In the records, find every line with the word "NDEV" and copy it out.
======== Excerpted data ========
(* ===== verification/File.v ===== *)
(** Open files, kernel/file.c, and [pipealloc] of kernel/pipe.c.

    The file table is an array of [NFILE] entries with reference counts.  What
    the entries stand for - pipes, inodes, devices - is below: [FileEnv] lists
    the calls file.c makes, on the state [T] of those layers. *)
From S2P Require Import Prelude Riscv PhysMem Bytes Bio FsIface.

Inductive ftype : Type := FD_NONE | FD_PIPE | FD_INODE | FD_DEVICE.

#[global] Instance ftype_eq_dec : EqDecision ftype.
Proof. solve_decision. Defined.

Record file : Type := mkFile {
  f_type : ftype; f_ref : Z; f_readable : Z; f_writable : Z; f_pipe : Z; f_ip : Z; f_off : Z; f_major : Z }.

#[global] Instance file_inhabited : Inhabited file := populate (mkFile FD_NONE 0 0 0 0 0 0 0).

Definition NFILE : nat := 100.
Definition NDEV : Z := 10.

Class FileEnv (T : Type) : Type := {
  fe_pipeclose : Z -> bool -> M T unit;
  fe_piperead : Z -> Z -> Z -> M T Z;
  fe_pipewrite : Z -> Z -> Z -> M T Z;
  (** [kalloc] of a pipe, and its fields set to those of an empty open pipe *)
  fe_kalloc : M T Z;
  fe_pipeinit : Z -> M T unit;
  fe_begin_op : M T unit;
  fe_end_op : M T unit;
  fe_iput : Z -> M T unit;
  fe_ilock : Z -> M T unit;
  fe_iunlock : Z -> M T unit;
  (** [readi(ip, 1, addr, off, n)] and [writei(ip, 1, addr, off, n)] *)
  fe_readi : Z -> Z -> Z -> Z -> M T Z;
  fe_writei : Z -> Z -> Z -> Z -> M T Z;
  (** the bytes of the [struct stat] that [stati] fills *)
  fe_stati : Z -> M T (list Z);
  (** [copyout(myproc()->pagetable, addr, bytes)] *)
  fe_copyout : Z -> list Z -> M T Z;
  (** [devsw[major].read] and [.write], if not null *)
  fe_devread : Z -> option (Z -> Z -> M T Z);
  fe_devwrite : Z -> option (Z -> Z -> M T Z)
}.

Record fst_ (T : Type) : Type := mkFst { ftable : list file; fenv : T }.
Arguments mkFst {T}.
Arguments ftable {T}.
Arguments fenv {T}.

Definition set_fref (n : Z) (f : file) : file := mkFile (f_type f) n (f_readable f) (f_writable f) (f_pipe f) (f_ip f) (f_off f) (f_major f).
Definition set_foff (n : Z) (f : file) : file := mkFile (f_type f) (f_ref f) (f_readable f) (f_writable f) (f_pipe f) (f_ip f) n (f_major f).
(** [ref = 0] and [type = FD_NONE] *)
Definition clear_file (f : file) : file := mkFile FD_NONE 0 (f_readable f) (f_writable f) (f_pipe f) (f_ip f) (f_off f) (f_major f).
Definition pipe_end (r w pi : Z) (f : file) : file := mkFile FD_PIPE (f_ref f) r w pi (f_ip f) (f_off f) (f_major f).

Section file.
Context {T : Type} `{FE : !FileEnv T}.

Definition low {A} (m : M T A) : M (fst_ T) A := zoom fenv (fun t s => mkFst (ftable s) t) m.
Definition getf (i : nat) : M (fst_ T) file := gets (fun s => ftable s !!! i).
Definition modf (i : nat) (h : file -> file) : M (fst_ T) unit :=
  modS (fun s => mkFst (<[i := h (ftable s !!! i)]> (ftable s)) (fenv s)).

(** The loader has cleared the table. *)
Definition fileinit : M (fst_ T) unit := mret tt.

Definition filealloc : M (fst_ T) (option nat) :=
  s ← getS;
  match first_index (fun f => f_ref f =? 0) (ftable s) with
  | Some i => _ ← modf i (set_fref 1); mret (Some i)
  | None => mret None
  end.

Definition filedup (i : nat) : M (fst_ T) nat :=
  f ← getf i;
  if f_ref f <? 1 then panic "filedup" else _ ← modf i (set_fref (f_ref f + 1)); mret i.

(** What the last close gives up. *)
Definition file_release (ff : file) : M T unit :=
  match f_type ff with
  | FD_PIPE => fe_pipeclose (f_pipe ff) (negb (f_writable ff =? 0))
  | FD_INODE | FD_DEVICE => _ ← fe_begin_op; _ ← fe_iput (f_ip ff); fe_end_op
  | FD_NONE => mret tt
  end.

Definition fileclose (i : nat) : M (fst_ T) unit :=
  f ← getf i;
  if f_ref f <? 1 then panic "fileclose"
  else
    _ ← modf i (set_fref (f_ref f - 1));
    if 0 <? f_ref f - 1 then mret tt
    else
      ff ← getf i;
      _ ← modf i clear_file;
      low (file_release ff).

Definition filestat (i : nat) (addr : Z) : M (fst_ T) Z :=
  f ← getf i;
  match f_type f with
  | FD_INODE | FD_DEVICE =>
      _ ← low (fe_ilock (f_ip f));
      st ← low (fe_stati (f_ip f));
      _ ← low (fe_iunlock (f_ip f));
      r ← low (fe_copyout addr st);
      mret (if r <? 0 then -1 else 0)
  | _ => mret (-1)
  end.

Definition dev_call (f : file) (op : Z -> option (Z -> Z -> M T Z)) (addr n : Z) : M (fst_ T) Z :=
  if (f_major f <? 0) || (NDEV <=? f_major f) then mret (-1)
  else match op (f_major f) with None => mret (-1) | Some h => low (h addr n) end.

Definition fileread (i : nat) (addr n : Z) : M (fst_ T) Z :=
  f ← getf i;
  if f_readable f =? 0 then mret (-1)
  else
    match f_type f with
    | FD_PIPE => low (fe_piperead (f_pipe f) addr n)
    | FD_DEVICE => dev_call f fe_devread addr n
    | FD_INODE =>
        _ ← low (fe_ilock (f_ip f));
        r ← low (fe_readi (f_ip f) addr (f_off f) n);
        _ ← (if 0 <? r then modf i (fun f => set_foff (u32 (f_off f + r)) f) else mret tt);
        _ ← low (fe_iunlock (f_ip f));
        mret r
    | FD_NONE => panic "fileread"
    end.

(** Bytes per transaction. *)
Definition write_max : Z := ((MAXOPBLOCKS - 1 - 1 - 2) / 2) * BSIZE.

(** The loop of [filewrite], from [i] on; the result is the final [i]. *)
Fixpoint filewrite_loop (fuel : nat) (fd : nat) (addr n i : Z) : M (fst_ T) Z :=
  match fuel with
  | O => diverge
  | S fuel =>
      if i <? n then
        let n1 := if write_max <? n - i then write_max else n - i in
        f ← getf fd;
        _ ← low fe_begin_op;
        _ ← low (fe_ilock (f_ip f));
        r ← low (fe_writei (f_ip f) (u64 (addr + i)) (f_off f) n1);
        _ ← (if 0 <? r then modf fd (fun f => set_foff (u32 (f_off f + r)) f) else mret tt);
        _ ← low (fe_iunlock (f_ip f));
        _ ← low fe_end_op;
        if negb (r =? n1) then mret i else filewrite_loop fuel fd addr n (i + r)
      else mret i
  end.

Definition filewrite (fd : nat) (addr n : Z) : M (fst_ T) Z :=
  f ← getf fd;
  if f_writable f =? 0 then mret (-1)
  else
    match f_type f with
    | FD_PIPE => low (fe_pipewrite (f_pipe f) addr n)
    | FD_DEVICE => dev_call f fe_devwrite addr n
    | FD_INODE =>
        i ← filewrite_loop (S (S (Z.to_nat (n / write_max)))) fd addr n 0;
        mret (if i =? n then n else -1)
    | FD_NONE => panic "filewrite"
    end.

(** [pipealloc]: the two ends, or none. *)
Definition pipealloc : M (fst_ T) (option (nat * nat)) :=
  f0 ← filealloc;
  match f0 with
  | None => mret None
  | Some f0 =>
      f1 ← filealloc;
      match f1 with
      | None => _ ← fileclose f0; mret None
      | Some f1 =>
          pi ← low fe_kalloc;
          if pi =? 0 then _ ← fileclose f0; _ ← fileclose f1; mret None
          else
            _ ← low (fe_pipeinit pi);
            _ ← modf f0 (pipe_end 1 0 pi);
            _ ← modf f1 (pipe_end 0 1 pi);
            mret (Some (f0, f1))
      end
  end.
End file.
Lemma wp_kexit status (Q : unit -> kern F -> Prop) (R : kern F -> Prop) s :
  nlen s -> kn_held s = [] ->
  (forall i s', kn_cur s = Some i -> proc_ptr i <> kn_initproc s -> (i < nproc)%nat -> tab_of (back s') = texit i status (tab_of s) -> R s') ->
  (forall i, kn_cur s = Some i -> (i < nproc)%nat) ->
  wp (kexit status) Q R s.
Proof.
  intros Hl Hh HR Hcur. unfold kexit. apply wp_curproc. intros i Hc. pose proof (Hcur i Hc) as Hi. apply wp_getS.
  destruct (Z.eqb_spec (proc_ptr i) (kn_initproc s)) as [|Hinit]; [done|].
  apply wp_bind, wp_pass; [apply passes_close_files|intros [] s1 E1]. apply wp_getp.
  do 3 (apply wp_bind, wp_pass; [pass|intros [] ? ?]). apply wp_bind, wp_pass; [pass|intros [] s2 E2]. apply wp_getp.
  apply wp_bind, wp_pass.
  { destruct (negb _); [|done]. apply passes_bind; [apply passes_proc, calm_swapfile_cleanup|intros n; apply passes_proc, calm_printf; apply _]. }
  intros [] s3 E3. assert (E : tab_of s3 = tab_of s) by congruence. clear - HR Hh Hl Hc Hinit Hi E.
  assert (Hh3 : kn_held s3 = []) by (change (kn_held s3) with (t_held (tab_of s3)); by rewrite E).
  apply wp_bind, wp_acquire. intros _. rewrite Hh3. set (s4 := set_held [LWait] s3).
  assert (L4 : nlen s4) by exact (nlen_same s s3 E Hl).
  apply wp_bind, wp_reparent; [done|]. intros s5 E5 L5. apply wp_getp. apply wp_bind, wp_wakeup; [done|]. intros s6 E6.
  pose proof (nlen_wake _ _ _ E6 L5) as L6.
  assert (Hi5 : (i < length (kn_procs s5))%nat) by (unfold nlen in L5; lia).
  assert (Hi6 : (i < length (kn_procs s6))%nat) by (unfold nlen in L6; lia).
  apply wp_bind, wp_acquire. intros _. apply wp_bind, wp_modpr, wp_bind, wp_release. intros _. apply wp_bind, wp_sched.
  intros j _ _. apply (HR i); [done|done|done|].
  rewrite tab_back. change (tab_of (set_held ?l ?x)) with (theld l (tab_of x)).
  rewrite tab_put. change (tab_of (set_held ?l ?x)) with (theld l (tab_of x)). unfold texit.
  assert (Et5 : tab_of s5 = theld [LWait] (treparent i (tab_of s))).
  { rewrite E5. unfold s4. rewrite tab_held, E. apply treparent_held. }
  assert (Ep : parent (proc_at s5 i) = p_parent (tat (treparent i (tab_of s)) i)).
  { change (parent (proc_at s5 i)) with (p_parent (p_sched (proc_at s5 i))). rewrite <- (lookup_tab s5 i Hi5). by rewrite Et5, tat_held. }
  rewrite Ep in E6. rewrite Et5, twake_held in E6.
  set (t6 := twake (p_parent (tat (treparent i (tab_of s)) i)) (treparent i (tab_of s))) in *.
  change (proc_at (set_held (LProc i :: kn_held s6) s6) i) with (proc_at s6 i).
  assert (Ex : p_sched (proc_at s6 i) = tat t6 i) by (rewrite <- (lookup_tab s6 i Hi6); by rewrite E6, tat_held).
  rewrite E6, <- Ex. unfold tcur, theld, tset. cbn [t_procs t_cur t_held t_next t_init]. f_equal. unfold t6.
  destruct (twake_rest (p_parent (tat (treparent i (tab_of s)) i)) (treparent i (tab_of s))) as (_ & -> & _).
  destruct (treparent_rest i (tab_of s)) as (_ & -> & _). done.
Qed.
========
▶ _Answer to the problem_:
Definition NDEV : Z := 10.
  if (f_major f <? 0) || (NDEV <=? f_major f) then mret (-1)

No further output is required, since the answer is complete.